Using software has been mostly "better" - my 7a has battery issues so I'm not sure if it's really firing on all cylinders these days, but the 9a is clearly just a bit better.

There are fewer minor pauses between thought and action, which I think is the general "new phone" experience. My 7a has a couple years of use and abuse and planned obsolescence slowing it down, and the 9a runs rings around it in that way.

Final Thoughts

This is the first time I've ever bought a new phone and not immediately felt like something fundamental has improved.

It's also the longest I've ever waited between new phones, typically replacing them every 2 years or so like a good consumer.

I got my 9a for £130, a fucking steal, due to the 7a's battery problems. I'm not sure I'd want one otherwise.

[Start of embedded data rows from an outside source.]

(* ===== verification/Hub.v ===== *)
(** * The hub of the PostgreSQL signal
      ([koine-store-postgres/src/signal.rs])

    One listener task receives the notifications of the database and fans
    them out over a broadcast channel; a wait subscribes to the channel and
    looks for its queue. The channel belongs to tokio and is a class with its
    documented behaviour: a receiver gets what is sent after it subscribed,
    in order, and one that falls behind by more than the buffer is told so.
    The clones of a signal share the hub; the last one to go stops the
    task. *)

From S2P Require Import Prelude Std Ids Signal.

Open Scope string_scope.
Open Scope list_scope.
Open Scope Z_scope.

(** ** [tokio::sync::broadcast] *)

(** What [Receiver::recv] meets; [Pending]: it goes on waiting. *)
Inductive Received : Type :=
| Got (event : HubEvent)
| Pending.

Class Broadcast (B R : Type) : Type := {
  bc_channel : nat → B;
  bc_subscribe : B → R;
  bc_send : string → B → B;
  (** The last sender is gone. *)
  bc_close : B → B;
  bc_recv : B → R → Received * R;
  (** What has been sent, where a receiver stands in it, how far it may fall
      behind, and whether the senders are gone. *)
  bc_sent : B → list string;
  bc_pos : R → nat;
  bc_room : B → nat;
  bc_closed : B → bool;
  channel_new n : bc_sent (bc_channel n) = [] ∧ (n ≤ bc_room (bc_channel n))%nat ∧ bc_closed (bc_channel n) = false;
  subscribe_pos b : bc_pos (bc_subscribe b) = length (bc_sent b);
  send_sent p b : bc_sent (bc_send p b) = bc_sent b ++ [p] ∧ bc_room (bc_send p b) = bc_room b ∧
    bc_closed (bc_send p b) = bc_closed b;
  close_sent b : bc_sent (bc_close b) = bc_sent b ∧ bc_room (bc_close b) = bc_room b ∧ bc_closed (bc_close b) = true;
  (** A receiver within the buffer gets the next message. *)
  recv_next b r p : bc_sent b !! bc_pos r = Some p → (length (bc_sent b) - bc_pos r ≤ bc_room b)%nat →
    (bc_recv b r).1 = Got (Payload p) ∧ bc_pos (bc_recv b r).2 = S (bc_pos r);
  (** One that fell behind is told, and goes on at the oldest message left. *)
  recv_lagged b r : (bc_room b < length (bc_sent b) - bc_pos r)%nat →
    (bc_recv b r).1 = Got Lagged ∧ bc_pos (bc_recv b r).2 = (length (bc_sent b) - bc_room b)%nat;
  (** One that has everything waits, or learns of the end. *)
  recv_end b r : bc_pos r = length (bc_sent b) →
    (bc_recv b r).1 = (if bc_closed b then Got Closed else Pending) ∧ bc_pos (bc_recv b r).2 = bc_pos r;
}.

Definition NOTIFICATION_BUFFER : nat := 1024.

(** The pause after a failed [recv]; time is not modelled. *)
Definition RECONNECT_BACKOFF : Duration := Duration_from_millis 100.

Section hub.
Context {B R : Type} `{!Broadcast B R}.

(** ** [SignalHub] and [PgSignal] *)

Record SignalHub : Type := SignalHub_mk {
  hub_notifications : B;
  hub_listener : Listener;
  (** The task runs. *)
  hub_listening : bool;
}.

(** [Arc<SignalHub>]: the hub and the signals that share it. *)
Record PgSignal : Type := PgSignal_mk {
  sig_hub : SignalHub;
  sig_clones : nat;
}.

Hell, I'm already planning to attempt a battery replacement with a £50 iFixit kit on my old 7a, so if that takes I'll have a second phone... I was planning to add it to the janky homelab setup, but now I should at least consider switching back and punting the 9a for a profit, right?

I'd probably be worse off overall than if I just took Google's initial offer of £200 in my pocket rather than the £300 Google Store voucher, but if I did it I'd be able to do it with confidence that the 9a wasn't for me.

More likely though, I'll settle with the 9a. It is faster, it does have some cool camera features I haven't used, it will still be in warranty for a couple of years.

That's why it feels like enshittification - what am I gonna do, go back? They obsoleted back, didn't you hear?